(** A pass without output. *)
Lemma pass_silent max_frame a a' :
  queue a' = queue a → send_conn a' = send_conn a →
  (∀ sid, delivers (outstreams a !! sid) (outstreams a' !! sid) []) → pass max_frame a a' [].
Proof.
  intros Hq Hc Hd. split; try done; change (payload []) with (@nil Z); change (zlen []) with 0; try lia.
  by rewrite app_nil_r.
Qed.

Lemma round_drop max_frame sid rest a :
  scheduled a → send_schedule a = sid :: rest →
  match outstreams a !! sid with Some st => done st = true | None => True end →
  round max_frame sid rest false a
    (a <| send_schedule := rest |> <| outstreams := delete sid (outstreams a) |>).
Proof.
  intros Hs E Hd. split.
  - exists []. apply pass_silent; try done. cbn. intros k. destruct (decide (k = sid)) as [->|].
    + rewrite lookup_delete_eq. destruct (outstreams a !! sid) as [st|]; cbn; [|done].
      rewrite Hd. auto.
    + rewrite lookup_delete_ne by done. apply delivers_refl.
  - by eapply scheduled_drop.
  - rewrite E. cbn. set_solver +.
  - rewrite E. cbn. lia.
  - apply work_delete_le.
  - intros _. cbn. split_and!; [done|intros; by rewrite lookup_delete_ne|by left].
Qed.

Lemma round_idle max_frame sid rest a a1 st st' :
  scheduled a → send_schedule a = sid :: rest → outstreams a !! sid = Some st → done st = false →
  same_output (a <| send_schedule := rest |>) a1 → same_flow st st' →
  starved (send_conn a) st → pulled st' →
  round max_frame sid rest false a
    (a1 <| outstreams := <[sid := st']> (outstreams a1) |>
        <| send_schedule := send_schedule a1 ++ [sid] |>).
Proof.
  intros Hs E Hk Hd (O1 & O2 & O3 & O4) (F1 & F2 & F3 & F4) Hst Hp. cbn in O1, O2, O3, O4.
  split; cbn; rewrite ?O1, ?O2, ?O4.
  - exists []. apply pass_silent; try done. cbn. rewrite ?O1. intros k.
    destruct (decide (k = sid)) as [->|].
    + rewrite lookup_insert_eq, Hk. unfold delivers. rewrite Hd.
      change (payload []) with (@nil Z). change (zlen []) with 0.
      rewrite app_nil_l. split_and!; try congruence; try lia. constructor.
    + rewrite lookup_insert_ne by done. apply delivers_refl.
  - by apply (scheduled_keep a sid rest _ st' Hs E); cbn; rewrite ?O1, ?O2.
  - rewrite E. set_solver +.
  - rewrite E, length_app. cbn. lia.
  - pose proof (work_insert (outstreams a) sid st st' Hk). rewrite F1 in *. lia.
  - intros _. split_and!; [done|intros; by rewrite lookup_insert_ne|right; split; [done|]].
    exists st'. rewrite lookup_insert_eq. split; [done|]. unfold resting, starved in *.
    by rewrite F1, F2, F3, F4.
Qed.

(** The frame of one stream, as a pass. *)
Lemma pass_written max_frame sid a a1 a' st st' f :
  outstreams a !! sid = Some st → done st = false →
  outstreams a1 = outstreams a → queue a1 = queue a → send_conn a1 = send_conn a →
  written max_frame sid f st st' a1 a' →
  pass max_frame a
    (a' <| outstreams := if d_last f then delete sid (outstreams a) else <[sid := st']> (outstreams a) |>)
    [f].
Proof.
  intros Hk Hd E1 E2 E3 []. assert (Hp : payload [f] = d_chunk f) by apply app_nil_r.
  split; rewrite ?Hp.
  - change (mjoin (wire <$> [f])) with (wire f ++ []). rewrite app_nil_r, <-E2. done.
  - by rewrite <-E3.
  - rewrite <-E3. lia.
  - by constructor.
  - intros k. cbn -[frames_of delivers]. unfold frames_of. rewrite filter_cons, filter_nil, wr_sid0.
    destruct (decide (k = sid)) as [->|Hne]; [rewrite decide_True by done|rewrite decide_False by done].
    + rewrite Hk. unfold delivers. rewrite Hd, Hp. split; [lia|].
      destruct (d_last f) eqn:El.
      * rewrite lookup_delete_eq. destruct wr_last0 as [? Hp']; [done|]. rewrite Hp', app_nil_r in *.
        split_and!; try done. exists [], f. by split_and!.
      * rewrite lookup_insert_eq. split_and!; try done. by constructor.
    + destruct (d_last f); [rewrite lookup_delete_ne by done|rewrite lookup_insert_ne by done];
        apply delivers_refl.
Qed.

Lemma round_wrote max_frame sid rest a a1 st st' f :
  scheduled a → send_schedule a = sid :: rest → outstreams a !! sid = Some st → done st = false →
  written max_frame sid f st st' (a <| send_schedule := rest |>) a1 →
  round max_frame sid rest true a
    (let a2 := a1 <| outstreams := <[sid := st']> (outstreams a1) |> in
     if negb (done st') then a2 <| send_schedule := send_schedule a2 ++ [sid] |>
     else a2 <| outstreams := delete sid (outstreams a2) |>).
Proof.
  intros Hs E Hk Hd W. pose proof W as []. cbn in wr_streams0, wr_schedule0.
  eapply (pass_written max_frame sid a) in W as P; [|done..].
  cbv zeta. rewrite wr_done0. destruct (d_last f) eqn:El; cbn [negb].
  - split; try done; cbn; rewrite ?wr_streams0, ?wr_schedule0, ?delete_insert_eq.
    + exists [f]. by destruct P.
    + by apply (scheduled_drop a sid rest _ Hs E); cbn; rewrite ?wr_streams0, ?delete_insert_eq.
    + rewrite E. set_solver +.
    + rewrite E. cbn. lia.
    + by eapply work_delete.
  - split; try done; cbn; rewrite ?wr_streams0, ?wr_schedule0.
    + exists [f]. by destruct P.
    + by apply (scheduled_keep a sid rest _ st' Hs E); cbn; rewrite ?wr_streams0, ?wr_schedule0.
    + rewrite E. set_solver +.
    + rewrite E, length_app. cbn. lia.
    + pose proof (work_insert (outstreams a) sid st st' Hk). rewrite wr_pending0, zlen_app in *.
      destruct wr_progress0 as [|Hc]; [done|].
      assert (0 < zlen (d_chunk f)); [|lia]. destruct (d_chunk f) as [|x l]; [done|].
      rewrite zlen_cons. pose proof (zlen_nonneg l). lia.
Qed.

Lemma visit_round now max_frame sid rest a wrote a' :
  0 < max_frame < 2 ^ 32 → scheduled a → send_schedule a = sid :: rest →
  visit now max_frame sid (a <| send_schedule := rest |>) = (wrote, a') →
  round max_frame sid rest wrote a a'.
Proof.
  intros Hm Hs E Hv. unfold visit in Hv.
  change (outstreams (a <| send_schedule := rest |>)) with (outstreams a) in Hv.
  destruct (outstreams a !! sid) as [st|] eqn:Hk.
  - destruct (done st) eqn:Hd; cbn [negb] in Hv.
    + injection Hv as <- <-. apply round_drop; [done..|]. by rewrite Hk.
    + destruct (visit_stream now max_frame sid st _) as [[w st'] a1] eqn:Ev.
      apply visit_stream_spec in Ev as [(-> & F & O & St & Pl)|(-> & f & W)]; [|..|done|done].
      * injection Hv as <- <-. pose proof F as (_ & _ & _ & ->). rewrite Hd. cbn [negb].
        by eapply round_idle.
      * injection Hv as <- <-. by eapply round_wrote.
  - injection Hv as <- <-. apply round_drop; [done..|]. by rewrite Hk.
Qed.

(** ** The loop *)

(** The streams at the back of the schedule, visited since the last frame, are at rest. *)
Definition rests (a : Sender) (back : list Z) : Prop :=
  ∀ k, k ∈ back → ∃ st, outstreams a !! k = Some st ∧ resting (send_conn a) st.

(** What the loop ends with. *)
Definition settled (max_frame : Z) (a : Sender) (r : option Sender) : Prop :=
  ∃ a' log, r = Some a' ∧ pass max_frame a a' log ∧ scheduled a' ∧
    send_schedule a' ⊆ send_schedule a ∧
    ∀ k st, outstreams a' !! k = Some st → resting (send_conn a') st.

Lemma settled_here max_frame a :
  scheduled a → rests a (send_schedule a) → settled max_frame a (Some a).
Proof.
  intros Hs Hr. exists a, []. split_and!; [done|apply pass_refl|done..|]. intros k st Hk.
  destruct (Hr k (sch_all a Hs k st Hk)) as (st' & ? & ?). congruence.
Qed.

::::::

DIRECTIONS
Your task is to return each line of the data above that contains the string "injection".

YOUR RESPONSE
    + injection Hv as <- <-. apply round_drop; [done..|]. by rewrite Hk.
      * injection Hv as <- <-. pose proof F as (_ & _ & _ & ->). rewrite Hd. cbn [negb].
      * injection Hv as <- <-. by eapply round_wrote.
  - injection Hv as <- <-. apply round_drop; [done..|]. by rewrite Hk.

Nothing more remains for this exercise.